East Lansing has finally undergone some clean up on the corner of Grand River and Abbott. The abandoned building that gawked at the other side of the this busy street has been demolished and is in the middle of clean up. But the daunting question is what should go there? This area should be used to create a space that is social, comfort, accessible to all people, and active. In other words, this area should undergo the placemaking process that will build up the East Lansing community. Adding another building to this street is reported to risk the rent of the nearby houses and apartments to go up more, raising the rent could actually drive residents to more affordable housing on the outer perimeters of this city creating more abandoned complexes. This street is a hotspot for people to go and eat, grab a drink, do some shopping; therefore creating an open space is more suitable here to encourage more social interaction. When thinking of a space relatable to what is envisioned here, the concept of placing chairs together at the Wells courtyard should be goal as well. On a warm, beautiful day you see clusters of people gathered around enjoying the day or even sitting alone reading a book; this a goal healthy goal to move towards. Developments should never come at the cost of the surrounding residents, that is why this development should be rethought.
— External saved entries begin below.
(* ===== verification/Recovery.v ===== *)
(** Crash recovery (recovery.go): the analysis, redo and undo passes over the
    log file, the scan for the highest transaction id, and their composition. *)

From Stdlib Require Import Strings.Byte.
From S2P Require Import Common.
From S2P Require Import Prelude.
From S2P Require Import Crc32.
From S2P Require Import VFS.
From S2P Require Import LRU.
From S2P Require Import Page.
From S2P Require Import Slotted.
From S2P Require Import Telemetry.
From S2P Require Import BufferPool.
From S2P Require Import PoolInv.
From S2P Require Import PoolOps.
From S2P Require Import WAL.
From S2P Require Import DBPage.
From S2P Require Import DB.
From S2P Require Import DBSpec.

(** ** Analysis *)

(** The [switch] on the record type. *)
Definition analysis_step (activeTxns : gmap Z LogSequenceNumber) (logType txnID : Z)
    (lsn : LogSequenceNumber) : gmap Z LogSequenceNumber :=
  if (logType =? LogTypeBegin) || (logType =? LogTypeUpdate) || (logType =? LogTypeCLR)
  then <[txnID := lsn]> activeTxns
  else if (logType =? LogTypeCommit) || (logType =? LogTypeAbort)
  then delete txnID activeTxns
  else activeTxns.

(** The loop over the frames left in the file; every round reads at least a
    header, so the length of the file bounds the rounds. *)
Fixpoint analysis_loop (fuel : nat) (bs : bytes) (activeTxns : gmap Z LogSequenceNumber) :
    result (gmap Z LogSequenceNumber) :=
  match fuel with
  | O => Hang
  | S fuel =>
      match ReadFull 49 bs with
      | Err EOF => Ok activeTxns
      | Err e => Err e
      | Ok (headerBuf, bs) =>
          let f := decode_header headerBuf in
          match ReadFull (payload_len f) bs with
          | Ok (payload, bs) =>
              if negb (ChecksumIEEE (f_header f ++ payload) =? f_crc f)
              then Err (Msg "analysis pass verification failed: CRC mismatch")
              else analysis_loop fuel bs (analysis_step activeTxns (f_logType f) (f_txnID f) (f_lsn f))
          | Err _ => Err (Msg "corrupted WAL payload inside analysis loop")
          | Panic => Panic
          | Hang => Hang
          end
      | Panic => Panic
      | Hang => Hang
      end
  end.

Definition runAnalysisPass (file : bytes) : result (gmap Z LogSequenceNumber) :=
  analysis_loop (S (length file)) file ∅.

(** The highest LSN of the map and its transaction, ties to the later one. *)
Definition max_lsn (l : list (Z * LogSequenceNumber)) : LogSequenceNumber * Z :=
  fold_left (fun '(maxLSN, targetTxnID) '(txnID, lsn) =>
    if maxLSN <=? lsn then (lsn, txnID) else (maxLSN, targetTxnID)) l (0, 0).

Section Recovery.
Context {D P : Type} `{BlockDevice D} `{EvictionPolicy P} `{MapRange}.
Implicit Types db : DB D P.

(** ** Redo *)

(** [clk n] is the clock the [n]-th recovery write sees. *)
Fixpoint redo_loop (fuel : nat) (clk : nat -> clock) (n : nat) (bs : bytes) db :
    result unit * DB D P :=
  match fuel with
  | O => (Hang, db)
  | S fuel =>
      match ReadFull 49 bs with
      | Err EOF => (Ok tt, db)
      | Err e => (Err e, db)
      | Ok (headerBuf, bs) =>
          let f := decode_header headerBuf in
          match ReadFull (payload_len f) bs with
          | Ok (payload, bs) =>
              if (f_logType f =? LogTypeUpdate) || (f_logType f =? LogTypeCLR)
              then
                match payload_slice payload 0 (f_kLen f),
                      payload_slice payload (u32 (f_kLen f + f_oldLen f)) (zlen payload) with
                | Ok key, Ok newValue =>
                    let '(r, db) := restoreWrite db 0 MaxInt64 (f_pageID f) key newValue (clk n) in
                    match r with
                    | Ok _ => redo_loop fuel clk (S n) bs db
                    | Err e => (Err (Wrap "failed to reapply operational adjustments" e), db)
                    | _ => (r, db)
                    end
                | _, _ => (Panic, db)
                end
              else redo_loop fuel clk n bs db
          | Err e => (Err e, db)
          | Panic => (Panic, db)
          | Hang => (Hang, db)
          end
      | Panic => (Panic, db)
      | Hang => (Hang, db)
      end
  end.

Definition runRedoPass (clk : nat -> clock) db (file : bytes) : result unit * DB D P :=
  redo_loop (S (length file)) clk 0 file db.

(** ** Undo *)

(** [Hang] stands for a loop that has not ended within the given number of
    rounds; the map is returned because the caller goes on to use it. *)
Fixpoint runUndoPass (fuel : nat) (clk : nat -> clock) (n : nat) db (file : bytes)
    (activeTxns : gmap Z LogSequenceNumber) : result (gmap Z LogSequenceNumber) * DB D P :=
  match fuel with
  | O => (Hang, db)
  | S fuel =>
      if bool_decide (activeTxns = ∅) then (Ok activeTxns, db)
      else
        let '(maxLSN, targetTxnID) := max_lsn (range activeTxns) in
        if maxLSN =? 0 then (Ok activeTxns, db)
        else if i64 maxLSN <? 0 then (Err (Msg "seek: invalid argument"), db)
        else
          match ReadFull 49 (drop (Z.to_nat maxLSN) file) with
          | Ok (headerBuf, bs) =>
              let f := decode_header headerBuf in
              match ReadFull (payload_len f) bs with
              | Ok (payload, _) =>
                  let next := if f_prevLSN f =? 0 then delete targetTxnID activeTxns
                              else <[targetTxnID := f_prevLSN f]> activeTxns in
                  if f_logType f =? LogTypeUpdate
                  then
                    match payload_slice payload 0 (f_kLen f),
                          payload_slice payload (f_kLen f) (u32 (f_kLen f + f_oldLen f)) with
                    | Ok key, Ok oldValue =>
                        let '(r, db) := restoreWrite db targetTxnID MaxInt64 (f_pageID f) key oldValue (clk n) in
                        match r with
                        | Ok _ => runUndoPass fuel clk (S n) db file next
                        | Err e => (Err (Wrap "failed to undo changes" e), db)
                        | Panic => (Panic, db)
                        | Hang => (Hang, db)
                        end
                    | _, _ => (Panic, db)
                    end
                  else runUndoPass fuel clk n db file next
              | Err e => (Err e, db)
              | Panic => (Panic, db)
              | Hang => (Hang, db)
              end
          | Err e => (Err e, db)
          | Panic => (Panic, db)
          | Hang => (Hang, db)
          end
  end.

(** ** The highest transaction id on the low pages *)

(** The slot loop of one page. *)
Fixpoint max_slot_txn (d : mem) (fuel : nat) (i : Z) (max : Z) : result Z :=
  match fuel with
  | O => Ok max
  | S fuel =>
      match GetSlot d i with
      | Err _ => max_slot_txn d fuel (i + 1) max
      | Ok slot =>
          if Length slot <? 8 then max_slot_txn d fuel (i + 1) max
          else
            bs ← sliceR d PageSize (Offset slot) (u16 (Offset slot + 8));
            max_slot_txn d fuel (i + 1) (Z.max (le_val bs) max)
      | Panic => Panic
      | Hang => Hang
      end
  end.

(** [for pageID := PageID(1); pageID <= 32; pageID++]; a page that cannot be
    fetched is skipped. *)
Fixpoint max_txn_pages (ids : list PageID) db (max : Z) : result Z * DB D P :=
  match ids with
  | [] => (Ok max, db)
  | id :: ids =>
      match latched_read db id (fun d =>
              match max_slot_txn d (Z.to_nat (GetSlotCount d)) 0 max with Ok m => Ok m | _ => Panic end) with
      | (Ok m, db) => max_txn_pages ids db m
      | (Err _, db) => max_txn_pages ids db max
      | (r, db) => (r, db)
      end
  end.

Definition maxTxnIDOnPages db : result Z * DB D P := max_txn_pages (seqZ 1 32) db 0.

(** ** PerformRecovery *)

(** [walFile] is [None] when the log file does not exist.  [undoFuel] bounds
    the undo rounds; [clkRedo] and [clkUndo] are the clocks of the two passes. *)
Definition PerformRecovery (undoFuel : nat) (clkRedo clkUndo : nat -> clock) db
    (walFile : option bytes) : result unit * DB D P :=
  match walFile with
  | None => (Ok tt, db)
  | Some file =>
      match runAnalysisPass file with
      | Err e => (Err (Wrap "ARIES Analysis Pass failed" e), db)
      | Panic => (Panic, db)
      | Hang => (Hang, db)
      | Ok losers =>
          let '(r, db) := runRedoPass clkRedo db file in
          match r with
          | Err e => (Err (Wrap "ARIES Redo Pass failed" e), db)
          | Panic => (Panic, db)
          | Hang => (Hang, db)
          | Ok _ =>
              let '(r, db) := runUndoPass undoFuel clkUndo 0 db file losers in
              match r with
              | Err e => (Err (Wrap "ARIES Undo Pass failed" e), db)
              | Panic => (Panic, db)
              | Hang => (Hang, db)
              | Ok unresolved =>
                  let maxTxnID := fold_left Z.max (range unresolved).*1 0 in
                  let db := mkDB (bp db) (wal db) (nextTxnID db) (dom unresolved ∪ activeTxns db)
                              (db_closed db) (db_metrics db) in
                  let '(r, db) := maxTxnIDOnPages db in
                  match r with
                  | Ok pageMax =>
                      (Ok tt, mkDB (bp db) (wal db) (Z.max maxTxnID pageMax) (activeTxns db)
                                (db_closed db) (db_metrics db))
                  | Err e => (Err e, db)
                  | Panic => (Panic, db)
                  | Hang => (Hang, db)
                  end
              end
          end
      end
  end.
End Recovery.
(* ===== verification/RecoverySpec.v ===== *)
(** What recovery does, on logs written by appends: the transactions analysis
    finds, the records redo re-applies, the before-images undo restores, and
    how the passes end. *)

From Stdlib Require Import Strings.Byte.
From S2P Require Import Common.
From S2P Require Import Prelude.
From S2P Require Import Crc32.
From S2P Require Import VFS.
From S2P Require Import LRU.
From S2P Require Import Page.
From S2P Require Import Slotted.
From S2P Require Import Telemetry.
From S2P Require Import BufferPool.
From S2P Require Import PoolInv.
From S2P Require Import PoolOps.
From S2P Require Import WAL.
From S2P Require Import DBPage.
From S2P Require Import DB.
From S2P Require Import DBSpec.
From S2P Require Import Recovery.

#[local] Arguments writeEntry : simpl never.
#[local] Arguments write_entries : simpl never.
#[local] Arguments decode_header : simpl never.

(** ** Analysis *)

Definition analysis_entry (A : gmap Z Z) (e : walEntry) : gmap Z Z :=
  analysis_step A (e_logType e) (e_txnID e) (e_lsn e).

(** The losers of a log. *)
Definition losers (es : list walEntry) : gmap Z Z := fold_left analysis_entry es ∅.

Lemma ReadFull_nil n : 0 < n -> ReadFull n [] = Err EOF.
Proof. intros Hn. unfold ReadFull. rewrite (proj2 (Z.leb_gt _ _)) by lia. done. Qed.
Fixpoint dict_loop (fuel : nat) (bs : bytes) (dict : gmap bytes Z) : gmap bytes Z :=
  match fuel with
  | O => dict
  | S fuel =>
      match read_uint 4 bs with
      | None => dict
      | Some (termLen, bs) =>
          if zlen bs <? termLen then dict
          else
            let term := take (Z.to_nat termLen) bs in
            match read_uint 8 (drop (Z.to_nat termLen) bs) with
            | None => dict
            | Some (offset, bs) => dict_loop fuel bs (<[term := offset]> dict)
            end
      end
  end.

(** [initDict] runs once and is a function of [Data]; a round of its loop takes
    at least four bytes. *)
Definition initDict (Data : bytes) : gmap bytes Z :=
  if zlen Data <? 8 then ∅
  else
    let body := take (length Data - 8) Data in
    let dictOffset := le_val (drop (length Data - 8) Data) in
    if zlen Data - 8 <=? dictOffset then ∅
    else let bs := drop (Z.to_nat dictOffset) body in dict_loop (length bs) bs ∅.

Fixpoint read_deltas (count : nat) (lastID : Z) (bs : bytes) : list Z :=
  match count with
  | O => []
  | S count =>
      match ReadUvarint bs with
      | Ok (delta, bs) => let id := u64 (lastID + delta) in id :: read_deltas count id bs
      | _ => []
      end
  end.

Definition FetchPostings (Data : bytes) (target : bytes) : result (list Z) :=
  match initDict Data !! target with
  | None => Ok []
  | Some offset =>
      if zlen Data <? offset then Panic
      else match read_uint 4 (drop (Z.to_nat offset) Data) with
           | None => Ok []
           | Some (postCount, bs) => Ok (read_deltas (Z.to_nat postCount) 0 bs)
           end
  end.
(* ===== verification/Utf8.v ===== *)
(** Text in UTF-8 (packages unicode/utf8, unicode and strings): decoding and
    encoding of characters, validity, and [strings.ToLower] over the tables of
    package unicode. *)

From Stdlib Require Import Strings.Byte.
From S2P Require Import Common.
From S2P Require Import Prelude.
From S2P Require Import Segment.

(** ** Characters *)

Definition RuneError : Z := 0xFFFD.

(** The length of a character by its first byte, with the bounds of the second. *)
Definition rune_shape (c : byte) : option (nat * Z * Z) :=
  let c := b2z c in
  if (0xC2 <=? c) && (c <=? 0xDF) then Some (2%nat, 0x80, 0xBF)
  else if c =? 0xE0 then Some (3%nat, 0xA0, 0xBF)
  else if c =? 0xED then Some (3%nat, 0x80, 0x9F)
  else if (0xE1 <=? c) && (c <=? 0xEF) then Some (3%nat, 0x80, 0xBF)
  else if c =? 0xF0 then Some (4%nat, 0x90, 0xBF)
  else if (0xF1 <=? c) && (c <=? 0xF3) then Some (4%nat, 0x80, 0xBF)
  else if c =? 0xF4 then Some (4%nat, 0x80, 0x8F)
  else None.

Definition low6 (c : byte) : Z := Z.land (b2z c) 0x3F.

(** The first character and its width; a byte that starts none is an error of
    width 1. *)
Definition DecodeRune (bs : bytes) : Z * nat :=
  match bs with
  | [] => (RuneError, 0%nat)
  | c0 :: rest =>
      if b2z c0 <? 0x80 then (b2z c0, 1%nat)
      else
        match rune_shape c0, rest with
        | Some (n, lo, hi), c1 :: rest =>
            if negb (between lo hi c1) then (RuneError, 1%nat)
            else
              match n, rest with
              | 2%nat, _ => (Z.lor (Z.shiftl (Z.land (b2z c0) 0x1F) 6) (low6 c1), 2%nat)
              | 3%nat, c2 :: _ =>
                  if between 0x80 0xBF c2
                  then (Z.lor (Z.shiftl (Z.land (b2z c0) 0x0F) 12) (Z.lor (Z.shiftl (low6 c1) 6) (low6 c2)), 3%nat)
                  else (RuneError, 1%nat)
              | 4%nat, c2 :: c3 :: _ =>
                  if between 0x80 0xBF c2 && between 0x80 0xBF c3
                  then (Z.lor (Z.shiftl (Z.land (b2z c0) 0x07) 18)
                         (Z.lor (Z.shiftl (low6 c1) 12) (Z.lor (Z.shiftl (low6 c2) 6) (low6 c3))), 4%nat)
                  else (RuneError, 1%nat)
              | _, _ => (RuneError, 1%nat)
              end
        | _, _ => (RuneError, 1%nat)
        end
  end.

Definition tail_byte (r : Z) (k : Z) : byte := z2b (Z.lor 0x80 (Z.land (Z.shiftr r k) 0x3F)).

Definition EncodeRune (r : Z) : bytes :=
  let r := if (r <? 0) || (0x10FFFF <? r) || ((0xD800 <=? r) && (r <=? 0xDFFF)) then RuneError else r in
  if r <=? 0x7F then [z2b r]
  else if r <=? 0x7FF then [z2b (Z.lor 0xC0 (Z.shiftr r 6)); tail_byte r 0]
  else if r <=? 0xFFFF then [z2b (Z.lor 0xE0 (Z.shiftr r 12)); tail_byte r 6; tail_byte r 0]
  else [z2b (Z.lor 0xF0 (Z.shiftr r 18)); tail_byte r 12; tail_byte r 6; tail_byte r 0].

(** [for _, r := range s]: each character with its bytes. *)
Fixpoint runes_from (fuel : nat) (bs : bytes) : list (Z * bytes) :=
  match fuel, bs with
  | S fuel, _ :: _ => let '(r, w) := DecodeRune bs in (r, take w bs) :: runes_from fuel (drop w bs)
  | _, _ => []
  end.

Definition runes (bs : bytes) : list (Z * bytes) := runes_from (length bs) bs.

(** The tables of package unicode beyond ASCII. *)
Class Unicode := {
  wide_word : Z -> bool;
  wide_lower : Z -> Z
}.

Section Lower.
Context `{Unicode}.

Definition lower_rune (r : Z) : Z :=
  if r <? 0x80 then if (65 <=? r) && (r <=? 90) then r + 32 else r else wide_lower r.

(** [strings.ToLower]. *)
Definition lower (t : bytes) : bytes := runes t ≫= fun rb => EncodeRune (lower_rune rb.1).
End Lower.

(** ** Valid text *)

(** Every character decodes and encodes to the same bytes. *)
Definition valid_utf8 (bs : bytes) : Prop := (runes bs ≫= fun rb => EncodeRune rb.1) = bs.

#[export] Instance valid_utf8_decision bs : Decision (valid_utf8 bs).
Proof. unfold valid_utf8. apply _. Defined.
Bringing Culture over the Lines
Author: Vanessa Velazquez
East Lansing is the home to many different types of people from here and abroad. If a building needs to be built it should be more housing. This building should a welcoming center that displays cultural art and opportunities to engage with people they never have before. Michigan State University has a significant amount of international students that could have a less administrative place to celebrate their culture like the International Center. Our domestic community has some diversity as well, this center could be used to celebrate cultural or religious holidays like El Dia de los Muertos (Day of the Dead) which just recently past on November 2nd. If not a building, then an open space with walls that can be painted over like MSU's rock to celebrate the diversity of the community.
Author: Makenzie Brown
Principle: Culture is Key
MSU accommodates a huge number of international students, myself included and thus why I think it’s so important to consider culture as a good city principle to keep in mind when developing projects. In this class we have explored several different city squares across the world and I believe the Grand River and Abbott construction would be an ideal place East Lansing’s very own city square. A city square would act as an awesome cultural hub for all of Lansing’s residents.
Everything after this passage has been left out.